On Monday, April 4th, 2022, Ohio state Representatives, Mike Loychik and Jean Schmidt, introduced HB 616 which bears strong resemblance to Florida’s recently passed Parental Rights in Education law, known by many as the “Don’t Say Gay” law. The proposed legislation is copied directly from that of other states.
In Alabama, Governor Kay Ivey yesterday signed two controversial bills, one making it illegal to teach about gender identity in grades K – 5 and another banning transgender health care for minors. In fact, it criminalizes gender affirming care as a Class C felony, with punishments for parents, caregivers, and medical professionals of up to ten years in prison and up to $15,000 in fines. Just weeks ago, Texas Governor Greg Abbott unilaterally pushed through a directive seeking to legally charge parents and professionals with child abuse for providing supportive environments to transgender children. A court blocked the order from taking effect, but the Texas Attorney General Ken Paxton announced that he had appealed and would persist in this fight. Meanwhile South Dakota has a newly passed and proposed law similar to that of Alabama.
Arkansas, Arizona, and Tennessee all appear to be going down similar paths. And now, Ohio’s proposed HB 616, if enacted, would prohibit Ohio teachers working in kindergarten through third grade from teaching students or even having conversations with them about sexual orientation and gender identity.
This egregious trend of state assemblies proposing legislation intended to stifle teachers, discredit doctors and impartial medical and mental health agencies and professionals, criminalize parents and caregivers, and dehumanize young transgender people is indefensible.

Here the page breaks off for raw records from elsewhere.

Notation "'do' x <- m ; k" := (bind m (fun x => k))
  (at level 10, x name, m at level 100, k at level 200).
Notation "'do_' m ; k" := (bind m (fun _ => k))
  (at level 10, m at level 100, k at level 200).

Fixpoint for_each {A} (l : list A) (body : A -> M unit) : M unit :=
  match l with
  | [] => ret tt
  | a :: r => do_ body a; for_each r body
  end.

Fixpoint map_m {A B} (f : A -> M B) (l : list A) : M (list B) :=
  match l with
  | [] => ret []
  | a :: r => do b <- f a; do bs <- map_m f r; ret (b :: bs)
  end.

Definition set_stats (f : Stats -> Stats) (s : Lister) : Lister :=
  mk_lister (tenancy_id s) (max_workers s) (f (stats s))
            (compartment_cache s) (region_cache s) (trace s).
Definition set_compartment_cache (f : Dict.t -> Dict.t) (s : Lister) : Lister :=
  mk_lister (tenancy_id s) (max_workers s) (stats s)
            (f (compartment_cache s)) (region_cache s) (trace s).
Definition set_region_cache (r : list string) (s : Lister) : Lister :=
  mk_lister (tenancy_id s) (max_workers s) (stats s)
            (compartment_cache s) r (trace s).
Definition emit (e : event) (s : Lister) : Lister :=
  mk_lister (tenancy_id s) (max_workers s) (stats s)
            (compartment_cache s) (region_cache s) (trace s ++ [e]).

Definition bump_api_calls (st : Stats) : Stats :=
  mk_stats (regions_scanned st) (compartments_scanned st)
           (stopped_instances_found st) (api_calls_made st + 1).

(** [self.stats['api_calls_made'] += 1] *)
Definition count_api_call : M unit := modify (set_stats bump_api_calls).

(** A capability call: it is issued, then it answers or raises. *)
Definition call {A} (e : event) (answer : nat -> result A) : M A :=
  fun s => (answer (length (trace s)), emit e s).

(** ** The resolver: regions and compartments *)

Definition fallback_regions : list string := ["us-ashburn-1"; "us-phoenix-1"].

In Alabama, The American Civil Liberties Union, the ACLU of Alabama, Lambda Legal, Transgender Law Center, and Cooley LLP have announced plans to file a legal challenge to the new law. These bills and directives have been shown to have very little-to-no legal standing. But even as these proposed laws don’t pass or are struck down by courts, they are creating waves of uncertainty and instability for children and youth already at risk, and sending a message that they and their family members are somehow at odds with the social and legal standards in their own communities and country. The just world that we all strive for will not stand for the inhumane discrimination and legal internalized torture that these proposed laws, if ultimately allowed to stand, would promote.

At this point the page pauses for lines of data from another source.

(** ** Example indexes *)

(** [b.js] provides [b]; [a.js] provides [a] and requires [b]. *)
Definition chainIndex : Goog :=
  addDependency "a.js" ["a"] ["b"]
    (addDependency "b.js" ["b"] [] (initial (VObject []) EmptyString)).

(** [a.js] requires [d] and [b]; [d.js] requires [a] back; [b.js] requires
    nothing. *)
Definition sideCycleIndex : Goog :=
  addDependency "b.js" ["b"] []
    (addDependency "d.js" ["d"] ["a"]
       (addDependency "a.js" ["a"] ["d"; "b"] (initial (VObject []) EmptyString))).

(** [c.js] requires [a] and [x]; [a.js] requires [b]; [b.js] provides [b]
    and [x]; the global object already has [b]. *)
Definition providedIndex : Goog :=
  addDependency "b.js" ["b"; "x"] []
    (addDependency "a.js" ["a"] ["b"]
       (addDependency "c.js" ["c"] ["a"; "x"]
          (initial (VObject [("b", VObject [])]) EmptyString))).


(** [chainIndex] loaded from the base path [lib/]. *)
Definition libChainIndex : Goog :=
  addDependency "a.js" ["a"] ["b"]
    (addDependency "b.js" ["b"] [] (initial (VObject []) "lib/")).


Ltac refute_before H :=
  let l1 := fresh "l1" in
  let l2 := fresh "l2" in
  let l3 := fresh "l3" in
  destruct H as (l1 & l2 & l3 & H);
  repeat (destruct l1 as [|? l1]; simplify_eq/=);
  repeat (destruct l2 as [|? l2]; simplify_eq/=).

(** * Further functions of base.js *)

(** ** Exported symbols *)


(** [ns] names the first [k] segments of [name]. *)
Definition segmentsOf (ns name : string) (k : nat) : Prop :=
  Str.split ns = take k (Str.split name).

(** [q] is needed by the pass: the walk gets to it from an included path
    along requirements that are not provided. *)
Definition needed (g : Goog) (q : string) : Prop :=
  ∃ p, p ∈ included_ g ∧ rtc (edge g) p q.

(** The invariant of the walk for [needed]: what is in [scripts] is needed
    and not written. *)
Definition scriptsNeeded (g : Goog) (w : Walk) : Prop :=
  ∀ q, q ∈ scripts w → (q ∉ written (dependencies_ g)) ∧ needed g q.

(** [a.js] requires [b], whose owner was registered under the empty
    path. *)
Definition emptyPathIndex : Goog :=
  addDependency EmptyString ["b"] []
    (addDependency "a.js" ["a"] ["b"] (initial (VObject []) EmptyString)).

(** Every name that has an owner is listed under its owner in
    [deps.pathToNames]. *)
Definition ownersListed (d : Dependencies) : Prop :=
  ∀ n p, nameToPath d !! n = Some p → n ∈ default ∅ (pathToNames d !! p).

(** ** Unique ids of objects *)

(** [part in obj], for the own properties. *)
Fixpoint has_prop (part : string) (props : list (string * value)) : bool :=
  match props with
  | [] => false
  | (k, _) :: r => String.eqb k part || has_prop part r
  end.


(** The objects that [goog.getUid] and [goog.removeUid] are called on:
    references into a store that gives each object its own properties
    and its prototype chain, that is, the objects that a property read on
    it visits after the object itself, nearest first. A reference that
    the store does not have denotes an object without own properties
    whose prototypes have neither the uid property nor
    [removeAttribute]. *)
Record Uids : Type := mkUids {
  objects : gmap positive (list (string * value));
  prototypes : gmap positive (list positive);
  uidCounter_ : Z                       (* goog.uidCounter_ *)
}.

Definition propsOf (st : Uids) (obj : positive) : list (string * value) :=
  default [] (objects st !! obj).

Definition ancestors (st : Uids) (obj : positive) : list positive :=
  default [] (prototypes st !! obj).

(** A property read along a chain: the first object that has the
    property gives the value. *)
Fixpoint readChain (st : Uids) (part : string) (chain : list positive) : value :=
  match chain with
  | [] => VUndefined
  | o :: rest =>
      if has_prop part (propsOf st o) then lookup_prop part (propsOf st o)
      else readChain st part rest
  end.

Our duty as engaged citizens is to speak out against ignorance in public schools, and to promote schools that educate with empathy, by providing welcoming and affirming environments. We are obligated to object and resist efforts to criminalize parents and other professionals who provide medically approved and gender affirming health care to transgender youth. How much healthier we will all be when we see the true selves of all the people living among us and we all have space to be who we are meant to be.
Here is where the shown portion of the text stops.